Lithium ion batteries are found in many products, including cellphones and other portable electronics, as well as electric vehicles.

The batteries, which use liquid electrolytes, have drawbacks, however.  One of the biggest is their tendency to overheat, which can lead to fires.

To address that problem, Beltsville-based Ion Storage Systems has developed a solid-state battery that uses nonflammable materials. The technology was created by Eric Wachsman, who founded the company in 2019 and serves as its executive chairman.

“We have taken that flammable liquid electrolyte out which caused the battery to combust and replaced it with a solid-state ceramic electrolyte, so that is why our battery doesn’t combust even under extreme conditions,” said Ricky Hanna, Ion Storage Systems’ CEO and board director.
Hanna, who has more than 20 years of experience in the battery field, worked for Apple as its executive director for battery operations. He said he joined Ion because he wanted to “work on the solution instead of continuing to work on the problem, which is lithium ion.”

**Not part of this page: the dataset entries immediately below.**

(** The action [h n] of the goal is no fault. *)
Ltac no_fault n :=
  repeat case_match; try (by eexists); simplify_eq;
  match goal with
  | Hq : job_tosend n = ?z :: ?q |- context [transfer _ _ ?z n] =>
      destruct (transfer_ok n z q) as [? ->]; [done|done|cbn [mbind outcome_bind]; by eexists]
  | Hw : worker n = Working ?z |- context [compute _ _ _ ?z] =>
      destruct (compute_held n z) as [? ->]; [done..|cbn [mbind outcome_bind]];
      repeat case_match; by eexists
  end.

Lemma client_no_fault h n :
  h ∈ client_threads add_const JOB_NUM JOB_SIZE → full (job_array n) → jobs_ok n →
  (∃ r, h n = Ok r) ∨ h = adaptor_loop JOB_NUM JOB_SIZE ∧ takes_zero n.
Proof.
  intros Hh Hf Hj. pose proof Hj as (_ & Hts & _). unfold client_threads in Hh.
  rewrite !elem_of_cons, elem_of_nil in Hh.
  destruct Hh as [->|[->|[->|[->|[->|[->|[->|[]]]]]]]].
  - left. unfold state_manager. no_fault n.
  - left. unfold send_state. no_fault n.
  - left. unfold adaptor. no_fault n.
  - destruct (adaptor_loop_no_fault n Hf Hj); auto.
  - left. unfold client_worker. no_fault n.
  - left. unfold write_to_server. no_fault n.
  - left. unfold client_reader_check. no_fault n.
Qed.

Lemma no_zero n : server_live n → ¬ takes_zero n.
Proof. clear Hnum Hsize. intros [_ _ Hr] (k & Hk). rewrite Hk in Hr. cbn in Hr. lia. Qed.
(* ===== verification/JobsComplete.v ===== *)
(** * MP4: the computation terminates with the result of a single process

    Every run of JobsRun.v has a bounded number of actions.  Without queue
    lengths on the way no reader enters the loop of [adaptor], so every run ends
    with every job counted; with JobsSystem.v, which shows that no job is lost,
    this is the total correctness of the computation.  JobsSockets.v takes up
    the runs with queue lengths. *)
From stdpp Require Import prelude list_tactics.
From S2P Require Import Prelude CInt Jobs JobsData JobsSystem JobsTidy JobsRun JobsLive.
Open Scope Z_scope.

Section complete.
Context {D : Type} (add_const : D → D) (JOB_NUM JOB_SIZE : nat).

Abbreviation node := (@Jobs.node D).
Abbreviation message := (@Jobs.message D).
Abbreviation sys := (@JobsSystem.sys D).
Abbreviation JN := (Z.of_nat JOB_NUM).
Abbreviation full := (JobsData.full JOB_NUM JOB_SIZE).
Abbreviation step := (JobsSystem.step add_const JOB_NUM JOB_SIZE).
Abbreviation start := (JobsSystem.start JOB_NUM).
Abbreviation tidy := (JobsTidy.tidy JOB_NUM).
Abbreviation act := (JobsRun.act add_const JOB_NUM JOB_SIZE).
Abbreviation run := (JobsRun.run add_const JOB_NUM JOB_SIZE).
Abbreviation inv := (JobsSystem.inv add_const JOB_NUM JOB_SIZE).
Abbreviation live := (JobsLive.live JOB_NUM).
Abbreviation no_faults := (JobsLive.no_faults add_const JOB_NUM JOB_SIZE).
Implicit Types (n : node) (ms : list message) (x y : sys).

(** ** Runs without queue lengths *)

Definition silent (m : message) : Prop := match m with State _ => False | _ => True end.
(** No reader is in [adaptor], and no queue length is noted or on its way. *)
Record idle n : Prop := {
  idle_reader : ¬ balancing (reader n);
  idle_noted : noted n = None;
}.
Record quiet y : Prop := {
  quiet_client : idle (client y);
  quiet_server : idle (server y);
  quiet_up : Forall silent (c2s y);
  quiet_down : Forall silent (s2c y);
}.

Ltac setters :=
  cbn [set_array set_todo set_tosend set_finished set_peer set_rebalance set_worker set_writer
       set_reader set_noted reader noted balancing id fst snd] in *.
Ltac quiet_solve n :=
  repeat match goal with
    | Hp : transfer _ _ _ _ = Ok _ |- _ => apply transfer_messages in Hp as (? & -> & _)
    end;
  setters; repeat match goal with Hq : _ n = _ |- _ => rewrite Hq in * end;
  repeat (case_decide; setters);
  (split; [split; setters; repeat match goal with Hq : _ n = _ |- _ => rewrite Hq end;
                 setters; first [done|tauto|congruence]|by repeat constructor]).

Lemma client_act_quiet h n n' ms :
  h ∈ tail (client_threads add_const JOB_NUM JOB_SIZE) → h n = Ok (Some (n', ms)) →
  idle n → idle n' ∧ Forall silent ms.
Proof.
  intros Hh He [Hr Hn]. unfold client_threads in Hh. cbn [tail] in Hh.
  rewrite !elem_of_cons, elem_of_nil in Hh. destruct Hh as [->|[->|[->|[->|[->|[->|[]]]]]]].
  - unfold send_state in He. by rewrite Hn in He.
  - unfold adaptor in He. by destruct (reader n).
  - unfold adaptor_loop in He. by destruct (reader n).
  - unfold client_worker in He. action_cases He; quiet_solve n.
  - unfold write_to_server in He. action_cases He; quiet_solve n.
  - unfold client_reader_check in He. action_cases He; quiet_solve n.
Qed.

Lemma server_act_quiet h n n' ms :
  h ∈ tail (server_threads add_const JOB_NUM JOB_SIZE) → h n = Ok (Some (n', ms)) →
  idle n → idle n' ∧ Forall silent ms.
Proof.
  intros Hh He [Hr Hn]. unfold server_threads in Hh. cbn [tail] in Hh.
  rewrite !elem_of_cons, elem_of_nil in Hh. destruct Hh as [->|[->|[->|[->|[->|[]]]]]].
  - unfold send_state in He. by rewrite Hn in He.
  - unfold adaptor in He. by destruct (reader n).
  - unfold adaptor_loop in He. by destruct (reader n).
  - unfold compute_worker in He. action_cases He; quiet_solve n.
  - unfold write_to_clients in He. action_cases He; quiet_solve n.
Qed.
(** The globals of a process whose threads left them as in [n]. *)
Definition globals_of (sock : Z) (n : @Jobs.node D) : client :=
  Client sock (Queue (Jobs.job_todo n)) (Queue (Jobs.job_tosend n)) (Jobs.job_array n)
    (Jobs.job_finished n).

Lemma bootstrap_loop js k q r c :
  for_each js (λ i,
    c ← get;
    q ← lift (push (job_todo c) (Z.of_nat i));
    modify (λ c, set_queues q (job_tosend c) c) ;;
    c ← get;
    r ← lift (push (job_tosend c) (Z.of_nat i + Z.of_nat k));
    modify (λ c, set_queues (job_todo c) r c)) (set_queues (Queue q) (Queue r) c) =
  Ok (tt, set_queues (Queue (q ++ (Z.of_nat <$> js))) (Queue (r ++ (Z.of_nat <$> (Nat.add k <$> js)))) c,
      [] : list ccall).
Proof.
  revert q r. induction js as [|j js IH]; intros q r; [by rewrite !app_nil_r|].
  cbn [for_each]. erewrite bind_ok; [|reflexivity].
  specialize (IH (q ++ [Z.of_nat j]) (r ++ [Z.of_nat j + Z.of_nat k])).
  rewrite <-!app_assoc in IH. cbn [app] in IH.
  replace (Z.of_nat j + Z.of_nat k) with (Z.of_nat (k + j)) in IH at 2 by lia.
  unfold set_queues in *. cbn in *. by rewrite IH.
Qed.

Lemma bootstrap_ok c :
  bootstrap JOB_NUM (set_queues (Queue []) (Queue []) c) =
  Ok (tt, set_queues (Queue (Z.of_nat <$> seq 0 (JOB_NUM / 2)))
            (Queue (Z.of_nat <$> seq (JOB_NUM / 2) (JOB_NUM / 2))) c, []).
Proof.
  unfold bootstrap. rewrite bootstrap_loop. cbn [app].
  by rewrite fmap_add_seq, Nat.add_0_r.
Qed.

Lemma run_client_start_ok a zero :
  getaddrinfo a = 0 → connect a = 0 →
  ∃ t, run_client_start one JOB_NUM JOB_SIZE a (init_client JOB_NUM JOB_SIZE zero) =
    Ok (None, globals_of (socket a) bootstrapped, t) ∧ written t = [].
Proof.
  intros Hg Hc. set (c0 := set_job_finished 0 (set_queues (Queue []) (Queue [])
    (set_job_array (replicate array_size one)
      (set_socket (socket a) (init_client JOB_NUM JOB_SIZE zero))))).
  assert (Hb : bootstrap JOB_NUM c0 = Ok (tt, globals_of (socket a) bootstrapped, [])).
  { exact (bootstrap_ok (Client (socket a) Unset Unset (replicate array_size one) 0)). }
  unfold run_client_start. rewrite !decide_False by (by intros []). run.
  fold c0. run. eexists. split; reflexivity.
Qed.

Lemma run_client_start_fails a zero :
  getaddrinfo a ≠ 0 ∨ connect a ≠ 0 →
  ∃ c t, run_client_start one JOB_NUM JOB_SIZE a (init_client JOB_NUM JOB_SIZE zero) =
    Ok (Some 1, c, t ++ [Exit 1]) ∧ job_todo c = Unset.
Proof.
  intros H. unfold run_client_start. destruct (decide (getaddrinfo a ≠ 0)) as [Hg|Hg]; run.
  - eexists _, [Socket; Getaddrinfo]. by split.
  - rewrite decide_True by naive_solver. run. eexists _, [Socket; Getaddrinfo; Connect]. by split.
Qed.

Lemma save_ok a c xs :
  fopen a = true →
  save show a xs c = Ok (tt, c, (λ x, Fprintf (show x ++ [NL])) <$> xs).
Proof.
  intros Hf. unfold save. induction xs as [|x xs IH]; [done|]. cbn [for_each].
  rewrite (bind_ok _ _ _ tt c [Fprintf (show x ++ [NL])]) by (by rewrite Hf). by rewrite IH.
Qed.

Lemma written_lines (xs : list D) :
  written ((λ x, Fprintf (show x ++ [NL])) <$> xs) = (λ x, show x ++ [NL]) <$> xs.
Proof. induction xs as [|x xs IH]; [done|]. cbn. by f_equal. Qed.

(** The loop of the main thread ends with the push of the end mark. *)
Lemma client_worker_end n n' ms :
  client_worker add_const JOB_NUM JOB_SIZE n = Ok (Some (n', ms)) → worker n' = Jobs.Exit →
  n' = set_worker Jobs.Exit (set_tosend (Jobs.job_tosend n ++ [-1]) n) ∧ ms = [].
Proof.
  intros He Hw. unfold client_worker in He. action_cases He; try done; [|by case_decide].
  by match goal with Hp : Jobs.queue_push _ _ _ = Some _ |- _ => apply queue_push_some in Hp as -> end.
Qed.
Lemma load_row_duplicated_name cols row st a :
  picked first_name_fields cols a ∨ picked last_name_fields cols a →
  (2 ≤ occurrences a cols)%nat →
  load_row cols row st = (st, Raise ValueError).
Proof.
  intros Hpick Hdup. rewrite load_row_unfold.
  destruct (get_fields_ok cols row) as (first & last & company & Hf & Hl & Hc).
  rewrite Hf, Hl, Hc.
  destruct (get_fields_spec cols row) as (Hf' & Hl' & _).
  destruct (row_get_series cols row a Hdup) as [cs Hcs].
  destruct Hpick as [Hp|Hp].
  - rewrite Hf', (picked_get cols row _ a Hp), Hcs in Hf.
    by injection Hf as <-.
  - rewrite Hl', (picked_get cols row _ a Hp), Hcs in Hl.
    injection Hl as <-. destruct (normalize_text first) as [nf|e] eqn:Hn; [done|].
    by rewrite (normalize_text_raise first e Hn).
Qed.

Lemma iterrows_all_raise cols rs st :
  (∀ row st, load_row cols row st = (st, Raise ValueError)) →
  (iterrows (load_row cols) rs st).1 = st.
Proof. intros Hrow. destruct rs as [|r rs]; [done|]. by rewrite iterrows_cons, Hrow. Qed.

(** When the header the first-name chain (or the last-name chain) reads
    occurs twice or more among the lowercased, trimmed headers of a file,
    the file adds nothing to either set, whatever its rows hold. *)
Theorem duplicated_name_header_drops_file fs filename fc df st a :
  files fs !! filename = Some fc → read_table filename fc = Some df →
  picked first_name_fields (map norm_header (columns df)) a ∨
  picked last_name_fields (map norm_header (columns df)) a →
  (2 ≤ occurrences a (map norm_header (columns df)))%nat →
  load_file fs filename st = st.
Proof.
  intros Hfile Hread Hpick Hdup. unfold load_file. rewrite Hfile, Hread.
  apply iterrows_all_raise. intros row st'.
  by apply (load_row_duplicated_name _ row st' a).
Qed.

Lemma duplicated_name_header_drops_file_witness :
  load_file twice_fs "imneo.csv" ({[ "kept" ]}, ∅) = ({[ "kept" ]}, ∅).
Proof.
  apply (duplicated_name_header_drops_file twice_fs "imneo.csv"
           (FileContent (Some twice_first_table) None None) twice_first_table
           _ "first name").
  - unfold twice_fs. simpl. by apply lookup_insert_eq.
  - reflexivity.
  - left. exists [], ["voor naam"; "naam"]. split; [reflexivity|]. split.
    + intros b Hb. by apply elem_of_nil in Hb.
    + apply str_in_elem. reflexivity.
  - vm_compute. lia.
Defined.

(** When the header the company chain reads occurs twice or more while the
    name fields of the first row are scalars, the first row's name key is
    added (when not empty) before the company access raises; no company and
    no later row of the file is added. *)
Theorem duplicated_company_header_keeps_first_name
    fs filename fc df st a row1 rest f l :
  files fs !! filename = Some fc → read_table filename fc = Some df →
  rows df = row1 :: rest →
  picked company_fields (map norm_header (columns df)) a →
  (2 ≤ occurrences a (map norm_header (columns df)))%nat →
  get_first (map norm_header (columns df)) row1 = Ok (Scalar f) →
  get_last (map norm_header (columns df)) row1 = Ok (Scalar l) →
  load_file fs filename st =
    (add_key (join_name (normalize_scalar f) (normalize_scalar l)) (fst st),
     snd st).
Proof.
  intros Hfile Hread Hrows Hpick Hdup Hf Hl. unfold load_file.
  rewrite Hfile, Hread, Hrows, iterrows_cons, load_row_unfold, Hf, Hl.
  destruct (get_fields_spec (map norm_header (columns df)) row1) as (_ & _ & ->).
  rewrite (picked_get _ row1 _ a Hpick).
  by destruct (row_get_series _ row1 a Hdup) as [cs ->].
Qed.

Lemma duplicated_company_header_keeps_first_name_witness :
  load_file twice_fs "imneo1.xlsx" (∅, ∅) = (add_key "jane" ∅, ∅).
Proof.
  apply (duplicated_company_header_keeps_first_name twice_fs "imneo1.xlsx"
           (FileContent None None (Some twice_company_table)) twice_company_table
           (∅, ∅) "company" [CStr "Jane"; CStr "Acme"; CStr "Acme Corp"]
           [[CStr "Bob"; CStr "Other"; CStr "Other Inc"]] (CStr "Jane") (CStr "")).
  - unfold twice_fs. simpl. rewrite lookup_insert_ne by done.
    by apply lookup_singleton_eq.
  - reflexivity.
  - reflexivity.
  - exists ["company name"],
      ["huidig bedrijf"; "currrent company"; "current company"; "company table data"].
    split; [reflexivity|]. split.
    + by apply fields_absent.
    + apply str_in_elem. reflexivity.
  - vm_compute. lia.
  - reflexivity.
  - reflexivity.
Defined.

(** ** Exceptions of the row loop *)

Lemma load_row_raise cols row st e :
  (load_row cols row st).2 = Raise e → e = ValueError.
Proof.
  rewrite load_row_unfold.
  destruct (get_fields_ok cols row) as (first & last & company & -> & -> & ->).
  destruct (normalize_text first) as [nf|e1] eqn:H1;
    [|simpl; intros [= <-]; by eapply normalize_text_raise].
  destruct (normalize_text last) as [nl|e2] eqn:H2;
    [|simpl; intros [= <-]; by eapply normalize_text_raise].
  destruct (normalize_text company) as [nc|e3] eqn:H3;
    [done|simpl; intros [= <-]; by eapply normalize_text_raise].
Qed.

Lemma iterrows_raise cols rs : ∀ st e,
  (iterrows (load_row cols) rs st).2 = Raise e → e = ValueError.
Proof.
  induction rs as [|r rs IH]; intros st e; [done|].
  rewrite iterrows_cons. pose proof (load_row_raise cols r st) as Hr.
  destruct (load_row cols r st) as [st' [[]|e']]; simpl in *; [apply IH | ].
  intros [= <-]. by apply Hr.
Qed.

Lemma iterrows_ok cols rs : ∀ st,
  NoDup cols → (iterrows (load_row cols) rs st).2 = Ok tt.
Proof.
  induction rs as [|r rs IH]; intros st Hnd; [done|].
  rewrite iterrows_cons.
  destruct (load_row_ok cols r st Hnd) as (f & l & c & _ & _ & _ & ->).
  by apply IH.
Qed.

(** The loop over the rows of a reference file can only stop on the
    [ValueError] of a Series access, never on a [KeyError], and it stops
    only when two headers of the file agree once lowercased and trimmed. *)
Theorem loader_rows_raise_only_on_duplicates cols rs st e :
  (iterrows (load_row cols) rs st).2 = Raise e →
  e = ValueError ∧ ¬ NoDup cols.
Proof.
  intros Hraise. split; [by eapply iterrows_raise|].
  intros Hnd. by rewrite (iterrows_ok cols rs st Hnd) in Hraise.
Qed.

“I decided to focus my efforts on the solution, which I believe to be solid-state batteries,” Hanna said.
The military and the aerospace, automotive and consumer products industries have shown interest in the solid-state batteries. A round of funding that closed in June raised more than $30 million for Ion Storage Systems to develop its new battery technology.

Wachsman has developed a tiny battery that the company plans to scale up to meet the military’s request for a wearable battery that will power all a soldier’s devices.

“We are in the process right now of doing that scale-up and ordering production equipment, which we are going to put into our facility at Beltsville,” Hanna said.

Ion Storage Systems also plans to build a battery for electric vehicles that is cheaper and has twice the capacity of current batteries.

“Think of our technology as more of a platform than just a technology, (which) enables a bunch of real benefits that far surpass lithium ion batteries,” said Neil Ovadia, Ion’s vice president of operations. “Our battery is essentially a really good platform for other developments and improvements in the battery world.”

In particular, Ovadia stressed the new battery’s nonflammability.

“If you puncture it, it won’t catch fire,” he said. “It won’t have any disastrous effects and that is really crucial in a lot of industries like defense and aerospace, electric vehicle and consumer products.”